## The task:
Search term "sorted": please copy every line of the records below that contains it.

(Items listed in a dataset)
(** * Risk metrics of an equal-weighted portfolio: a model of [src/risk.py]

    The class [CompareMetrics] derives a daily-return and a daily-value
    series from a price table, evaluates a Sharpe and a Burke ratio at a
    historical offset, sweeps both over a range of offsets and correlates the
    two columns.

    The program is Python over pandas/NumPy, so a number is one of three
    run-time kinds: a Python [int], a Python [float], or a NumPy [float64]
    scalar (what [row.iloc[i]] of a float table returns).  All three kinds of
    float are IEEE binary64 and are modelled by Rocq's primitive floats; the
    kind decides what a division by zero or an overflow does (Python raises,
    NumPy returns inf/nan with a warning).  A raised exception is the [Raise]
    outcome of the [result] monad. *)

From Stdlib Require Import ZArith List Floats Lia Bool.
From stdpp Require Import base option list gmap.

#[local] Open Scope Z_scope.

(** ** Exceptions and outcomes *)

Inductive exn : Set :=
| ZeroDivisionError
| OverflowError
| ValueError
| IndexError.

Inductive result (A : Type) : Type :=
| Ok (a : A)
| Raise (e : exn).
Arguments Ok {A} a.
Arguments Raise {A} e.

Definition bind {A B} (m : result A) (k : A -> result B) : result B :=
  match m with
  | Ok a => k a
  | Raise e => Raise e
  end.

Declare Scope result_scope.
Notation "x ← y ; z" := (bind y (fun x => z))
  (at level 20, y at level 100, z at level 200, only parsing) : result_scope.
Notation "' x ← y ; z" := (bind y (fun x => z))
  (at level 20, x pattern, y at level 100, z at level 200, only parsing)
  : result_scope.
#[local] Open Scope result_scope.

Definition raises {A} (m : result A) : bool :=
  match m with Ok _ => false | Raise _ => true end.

---

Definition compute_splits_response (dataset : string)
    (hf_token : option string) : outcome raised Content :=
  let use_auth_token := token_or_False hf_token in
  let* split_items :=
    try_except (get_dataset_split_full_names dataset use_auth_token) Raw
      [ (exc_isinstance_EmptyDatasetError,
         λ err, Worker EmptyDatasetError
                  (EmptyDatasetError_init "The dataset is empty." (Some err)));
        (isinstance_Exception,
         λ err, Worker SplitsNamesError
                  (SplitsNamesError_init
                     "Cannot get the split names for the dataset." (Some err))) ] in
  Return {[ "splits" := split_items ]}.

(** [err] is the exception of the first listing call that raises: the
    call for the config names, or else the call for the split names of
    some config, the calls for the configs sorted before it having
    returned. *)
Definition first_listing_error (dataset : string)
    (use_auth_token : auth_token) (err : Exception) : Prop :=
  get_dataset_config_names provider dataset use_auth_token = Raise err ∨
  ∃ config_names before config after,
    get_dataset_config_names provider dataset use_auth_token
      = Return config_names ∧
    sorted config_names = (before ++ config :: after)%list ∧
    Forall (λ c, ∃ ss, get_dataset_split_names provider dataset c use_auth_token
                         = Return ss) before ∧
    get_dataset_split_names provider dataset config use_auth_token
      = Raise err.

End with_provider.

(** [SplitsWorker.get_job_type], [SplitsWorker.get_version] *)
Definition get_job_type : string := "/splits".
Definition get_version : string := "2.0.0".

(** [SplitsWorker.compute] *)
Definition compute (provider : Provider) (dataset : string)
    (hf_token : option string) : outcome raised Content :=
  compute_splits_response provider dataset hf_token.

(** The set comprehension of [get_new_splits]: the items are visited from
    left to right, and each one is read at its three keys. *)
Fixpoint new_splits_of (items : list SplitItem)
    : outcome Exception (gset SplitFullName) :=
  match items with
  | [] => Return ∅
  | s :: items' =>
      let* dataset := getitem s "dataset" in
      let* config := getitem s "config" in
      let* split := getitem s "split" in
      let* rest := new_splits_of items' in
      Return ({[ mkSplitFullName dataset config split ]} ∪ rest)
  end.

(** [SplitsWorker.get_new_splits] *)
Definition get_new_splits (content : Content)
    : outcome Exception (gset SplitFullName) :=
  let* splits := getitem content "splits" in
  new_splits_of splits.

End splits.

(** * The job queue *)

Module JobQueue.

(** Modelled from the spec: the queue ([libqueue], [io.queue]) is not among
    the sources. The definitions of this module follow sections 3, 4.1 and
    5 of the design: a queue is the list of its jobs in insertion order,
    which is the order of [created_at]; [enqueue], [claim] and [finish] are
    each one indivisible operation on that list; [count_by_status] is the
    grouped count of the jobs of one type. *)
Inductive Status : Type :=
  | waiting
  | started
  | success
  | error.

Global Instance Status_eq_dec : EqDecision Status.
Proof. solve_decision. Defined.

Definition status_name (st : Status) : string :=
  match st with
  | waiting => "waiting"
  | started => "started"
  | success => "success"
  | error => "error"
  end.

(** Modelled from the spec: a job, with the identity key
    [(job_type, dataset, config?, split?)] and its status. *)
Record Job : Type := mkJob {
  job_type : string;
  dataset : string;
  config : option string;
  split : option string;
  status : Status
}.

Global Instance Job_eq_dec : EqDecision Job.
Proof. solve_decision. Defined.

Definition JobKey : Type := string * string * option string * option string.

## Result of the task:
    some config, the calls for the configs sorted before it having
    sorted config_names = (before ++ config :: after)%list ∧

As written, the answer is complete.